-------- MATERIAL TO PROCESS --------
(** A trace entry that is a judge request was sent at time [c] with the
    last four entries of the history [h], the time spoken since [t0] and
    the text of the last of the messages [ms], an interim user transcript. *)
Definition sentAt (h : list HistoryEntry) (t0 c : Z) (ms : list HumeMessage)
    (p : Z * Action) : Prop :=
  match snd p with
  | FetchJudge _ speech history time =>
      history = sliceLast 4 h /\ time = (c - t0) # 1000 /\ fst p = c /\
      Qle (3 # 2) time /\
      exists prosody, lastOpt ms = Some (user_message speech prosody true)
  | _ => True
  end.

(** A trace entry that is a judge request was sent while the event that
    leads from [s] to [s'] was processed: not before the time of [s], with
    the last four entries of the history of [s], the time spoken since the
    turn start of [s], and the text of the last message of [s'], an interim
    user transcript. *)
Definition sentFrom (s s' : State) (p : Z * Action) : Prop :=
  match snd p with
  | FetchJudge _ speech history time =>
      history = sliceLast 4 (conversationHistoryRef s) /\
      time = (fst p - turnStartTimeRef s) # 1000 /\ clock s <= fst p /\
      exists prosody, lastOpt (messages s') = Some (user_message speech prosody true)
  | _ => True
  end.

End Client.

(** ** The route handlers

    [judge-speech] (the second [POST] of the file) asks an LLM whether to
    interrupt and normalises its reply; [send-assistant-input] (the first
    [POST]) forwards a text to the voice API.  What the environment decides
    is an input of the model: the configured key, the request body as
    parsed by [request.json()], the outcome of the upstream call, and
    [JSON.parse] itself. *)
Module Route.
Import JS.

(** A JSON value; a number is kept by its exact value. *)
Inductive JValue : Type :=
| JNull
| JBool (b : bool)
| JNum (q : Q)
| JStr (s : string)
| JArr (items : list JValue)
| JObj (fields : list (string * JValue)).

(** A computation that may throw. *)
Inductive Result (A : Type) : Type :=
| Ok (a : A)
| Throw.
Arguments Ok {A} a.
Arguments Throw {A}.

(** [Boolean(v)]; [None] is [undefined]. *)
Definition truthyValue (v : option JValue) : bool :=
  match v with
  | None | Some JNull => false
  | Some (JBool b) => b
  | Some (JNum q) => negb (Qeq_bool q 0)
  | Some (JStr s) => truthy s
  | Some (JArr _) | Some (JObj _) => true
  end.

Fixpoint lookup (k : string) (fields : list (string * JValue)) : option JValue :=
  match fields with
  | [] => None
  | (k', v) :: rest => if String.eqb k k' then Some v else lookup k rest
  end.

(** [v.k] for one of the keys the handlers read: it throws on [null], and
    is [undefined] on a value that is no object. *)
Definition getProp (v : JValue) (k : string) : Result (option JValue) :=
  match v with
  | JNull => Throw
  | JObj fields => Ok (lookup k fields)
  | _ => Ok None
  end.

(** [s.trim()] *)
Fixpoint trimStart (s : string) : string :=
  match s with
  | String c r => if isSpace c then trimStart r else s
  | EmptyString => EmptyString
  end.

Fixpoint trimEnd (s : string) : string :=
  match s with
  | EmptyString => EmptyString
  | String c r =>
      match trimEnd r with
      | EmptyString => if isSpace c then EmptyString else String c EmptyString
      | t => String c t
      end
  end.

Definition trim (s : string) : string := trimEnd (trimStart s).

(** [content.match(/\{[\s\S]*\}/)]: from the first opening brace to the
    last closing brace after it. *)
Fixpoint fromFirstOpen (s : string) : option string :=
  match s with
  | EmptyString => None
  | String c r => if Ascii.eqb c "{" then Some r else fromFirstOpen r
  end.

Fixpoint upToLastClose (s : string) : option string :=
  match s with
  | EmptyString => None
  | String c r =>
      match upToLastClose r with
      | Some t => Some (String c t)
      | None => if Ascii.eqb c "}" then Some (String c EmptyString) else None
      end
  end.

Definition matchBraces (content : string) : option string :=
  match fromFirstOpen content with
  | Some rest =>
      match upToLastClose rest with
      | Some t => Some (String "{" t)
      | None => None
      end
  | None => None
  end.

(** [(speechLower.match(new RegExp(filler, "gi")) || []).length] for a
    filler without special characters: its occurrences from left to right,
    none overlapping the one before.  [skip] characters are still covered
    by the last occurrence. *)
Fixpoint countFrom (filler : string) (skip : nat) (s : string) : nat :=
  match s with
  | EmptyString => O
  | String _ r =>
      match skip with
      | S k => countFrom filler k r
      | O => if String.prefix filler s
             then S (countFrom filler (String.length filler - 1) r)
             else countFrom filler O r
      end
  end.

Definition FILLERS : list string :=
  ["um"; "uh"; "like"; "you know"; "i don't know"; "i'm not sure"].

Definition fillerCount (speech : string) : nat :=
  fold_left (fun count filler => (count + countFrom filler O (toLowerCase speech))%nat)
    FILLERS O.

Record Stats : Type := { wordCount : nat; fillerCount_ : nat; speakingTime : JValue }.

Inductive Body : Type :=
| B_error (error : string)
| B_success
| B_verdict (interrupt : bool) (reason : JValue) (message : option JValue) (stats : Stats).

Record Response : Type := { status : nat; body : Body }.

(** The request body: [request.json()] rejects, or yields a value. *)
Inductive Request : Type :=
| Body_invalid
| Body_json (v : JValue).

(** The LLM call: it rejects (or the completion has no [choices]), or
    [choices[0]?.message?.content] is a string or is missing. *)
Inductive Completion : Type :=
| LLM_throws
| LLM_content (content : option string).

(** *** judge-speech *)

(** The initial value of [result] (line 143). *)
Definition defaultResult : JValue :=
  JObj [("interrupt", JBool false); ("reason", JStr EmptyString); ("message", JNull)].

Definition PREFIX : string := "Sorry to interrupt, but ".

(** Lines 114-117 run without throwing: the history is an array whose last
    four entries are objects with a string [role]. *)
Definition historyOk (v : option JValue) : bool :=
  match v with
  | None => true
  | Some (JArr items) =>
      forallb (fun m => match m with
                        | JObj f => match lookup "role" f with
                                    | Some (JStr _) => true
                                    | _ => false
                                    end
                        | _ => false
                        end)
              (skipn (List.length items - 4) items)
  | Some _ => false
  end.

(** [speakingTime.toFixed(1)] (line 124) runs without throwing. *)
Definition speakingTimeOk (v : option JValue) : bool :=
  match v with
  | None | Some (JNum _) => true
  | Some _ => false
  end.

(** Lines 154-169: fix the message and build the response. *)
Definition respond (result : JValue) (stats : Stats) : Result Response :=
  match getProp result "message", getProp result "interrupt", getProp result "reason" with
  | Ok finalMessage, Ok interrupt, Ok reason =>
      let fixed :=
        if truthyValue interrupt && truthyValue finalMessage
        then match finalMessage with
             | Some (JStr m) =>
                 Ok (Some (JStr (if startsWith (toLowerCase m) "sorry to interrupt"
                                 then m else PREFIX ++ m)))
             | _ => Throw
             end
        else Ok finalMessage in
      match fixed with
      | Ok message =>
          Ok {| status := 200;
                body := B_verdict
                          (match interrupt with Some (JBool true) => true | _ => false end)
                          (match reason with
                           | Some r => if truthyValue reason then r else JStr EmptyString
                           | None => JStr EmptyString
                           end)
                          message stats |}
      | Throw => Throw
      end
  | _, _, _ => Throw
  end.

Section Judge.

(** [JSON.parse]; [None] when it throws. *)
Variable JSON_parse : string -> option JValue.

(** Lines 143-152. *)
Definition parseVerdict (content : string) : JValue :=
  match matchBraces content with
  | Some jsonMatch =>
      match JSON_parse jsonMatch with
      | Some v => v
      | None => defaultResult
      end
  | None => defaultResult
  end.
--------
INSTRUCTIONS FOR THE TASK: Both ends count here. Reproduce exactly the lines from the one containing "(match reason with" through the end of the listing.

ANSWER SECTION:
                          (match reason with
                           | Some r => if truthyValue reason then r else JStr EmptyString
                           | None => JStr EmptyString
                           end)
                          message stats |}
      | Throw => Throw
      end
  | _, _, _ => Throw
  end.

Section Judge.

(** [JSON.parse]; [None] when it throws. *)
Variable JSON_parse : string -> option JValue.

(** Lines 143-152. *)
Definition parseVerdict (content : string) : JValue :=
  match matchBraces content with
  | Some jsonMatch =>
      match JSON_parse jsonMatch with
      | Some v => v
      | None => defaultResult
      end
  | None => defaultResult
  end.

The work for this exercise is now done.